Start of Data extract
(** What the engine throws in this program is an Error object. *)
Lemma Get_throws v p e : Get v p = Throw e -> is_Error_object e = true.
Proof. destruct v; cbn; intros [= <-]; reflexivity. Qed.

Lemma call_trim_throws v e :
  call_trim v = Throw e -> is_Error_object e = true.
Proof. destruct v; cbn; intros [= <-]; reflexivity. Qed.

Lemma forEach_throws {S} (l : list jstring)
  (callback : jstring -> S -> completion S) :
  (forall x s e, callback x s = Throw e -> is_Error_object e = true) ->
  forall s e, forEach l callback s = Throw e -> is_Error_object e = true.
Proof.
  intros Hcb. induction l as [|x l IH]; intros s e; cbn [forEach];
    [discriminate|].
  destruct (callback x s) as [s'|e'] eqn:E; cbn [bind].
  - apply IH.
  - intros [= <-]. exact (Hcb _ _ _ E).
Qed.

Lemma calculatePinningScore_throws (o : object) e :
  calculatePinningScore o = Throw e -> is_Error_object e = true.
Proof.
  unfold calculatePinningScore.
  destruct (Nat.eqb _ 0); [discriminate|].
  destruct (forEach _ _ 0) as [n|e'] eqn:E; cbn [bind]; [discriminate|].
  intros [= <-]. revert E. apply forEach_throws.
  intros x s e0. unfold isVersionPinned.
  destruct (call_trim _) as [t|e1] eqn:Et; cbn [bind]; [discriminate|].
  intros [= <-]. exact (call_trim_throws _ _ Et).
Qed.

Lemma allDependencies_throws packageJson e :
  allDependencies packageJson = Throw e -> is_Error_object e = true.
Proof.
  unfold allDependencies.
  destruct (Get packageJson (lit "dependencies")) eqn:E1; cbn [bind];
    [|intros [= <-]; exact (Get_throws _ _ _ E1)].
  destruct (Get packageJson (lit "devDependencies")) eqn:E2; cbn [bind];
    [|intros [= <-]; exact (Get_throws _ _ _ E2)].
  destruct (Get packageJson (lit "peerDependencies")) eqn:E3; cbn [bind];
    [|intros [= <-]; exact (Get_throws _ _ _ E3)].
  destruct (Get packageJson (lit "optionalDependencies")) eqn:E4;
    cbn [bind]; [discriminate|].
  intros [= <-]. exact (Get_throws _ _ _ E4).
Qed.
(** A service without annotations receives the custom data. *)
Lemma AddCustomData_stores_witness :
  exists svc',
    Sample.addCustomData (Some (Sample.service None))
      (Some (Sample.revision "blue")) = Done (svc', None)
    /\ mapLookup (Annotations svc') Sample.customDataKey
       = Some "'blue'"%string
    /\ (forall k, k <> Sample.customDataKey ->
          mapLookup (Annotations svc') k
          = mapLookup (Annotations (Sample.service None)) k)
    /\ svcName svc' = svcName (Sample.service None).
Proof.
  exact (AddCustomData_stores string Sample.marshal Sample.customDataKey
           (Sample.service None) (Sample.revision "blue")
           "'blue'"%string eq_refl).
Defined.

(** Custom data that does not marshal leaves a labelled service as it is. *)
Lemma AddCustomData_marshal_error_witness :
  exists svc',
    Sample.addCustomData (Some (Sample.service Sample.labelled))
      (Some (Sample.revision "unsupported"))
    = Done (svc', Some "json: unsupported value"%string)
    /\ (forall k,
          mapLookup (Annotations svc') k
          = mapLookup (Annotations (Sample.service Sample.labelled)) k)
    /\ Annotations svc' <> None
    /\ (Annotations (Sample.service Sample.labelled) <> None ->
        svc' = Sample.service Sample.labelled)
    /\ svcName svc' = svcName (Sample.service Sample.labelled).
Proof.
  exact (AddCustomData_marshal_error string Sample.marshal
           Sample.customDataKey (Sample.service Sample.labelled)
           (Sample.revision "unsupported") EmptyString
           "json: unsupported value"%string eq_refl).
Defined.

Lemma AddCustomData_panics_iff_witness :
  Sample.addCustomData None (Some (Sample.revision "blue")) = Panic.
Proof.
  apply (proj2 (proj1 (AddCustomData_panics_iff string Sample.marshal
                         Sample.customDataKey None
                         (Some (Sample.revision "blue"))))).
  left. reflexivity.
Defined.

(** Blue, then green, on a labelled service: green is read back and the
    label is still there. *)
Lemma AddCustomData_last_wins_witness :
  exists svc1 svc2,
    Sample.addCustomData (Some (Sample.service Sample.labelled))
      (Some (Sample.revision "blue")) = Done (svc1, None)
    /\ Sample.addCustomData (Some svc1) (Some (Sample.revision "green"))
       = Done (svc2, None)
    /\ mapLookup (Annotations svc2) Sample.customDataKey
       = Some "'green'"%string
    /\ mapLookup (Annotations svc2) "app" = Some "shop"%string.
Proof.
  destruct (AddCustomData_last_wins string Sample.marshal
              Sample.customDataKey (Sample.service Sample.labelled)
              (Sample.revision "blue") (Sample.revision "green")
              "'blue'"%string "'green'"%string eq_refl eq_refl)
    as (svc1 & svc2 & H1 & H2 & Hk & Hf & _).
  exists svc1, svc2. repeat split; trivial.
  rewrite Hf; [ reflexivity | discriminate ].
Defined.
End of Data extract
## Task to carry out
Write out only the lines that run from the line containing "(Annotations svc2) Sample.customDataKey" through the line containing "destruct (AddCustomData_last_wins string", both included, exactly as they appear above.

## Reply
    /\ mapLookup (Annotations svc2) Sample.customDataKey
       = Some "'green'"%string
    /\ mapLookup (Annotations svc2) "app" = Some "shop"%string.
Proof.
  destruct (AddCustomData_last_wins string Sample.marshal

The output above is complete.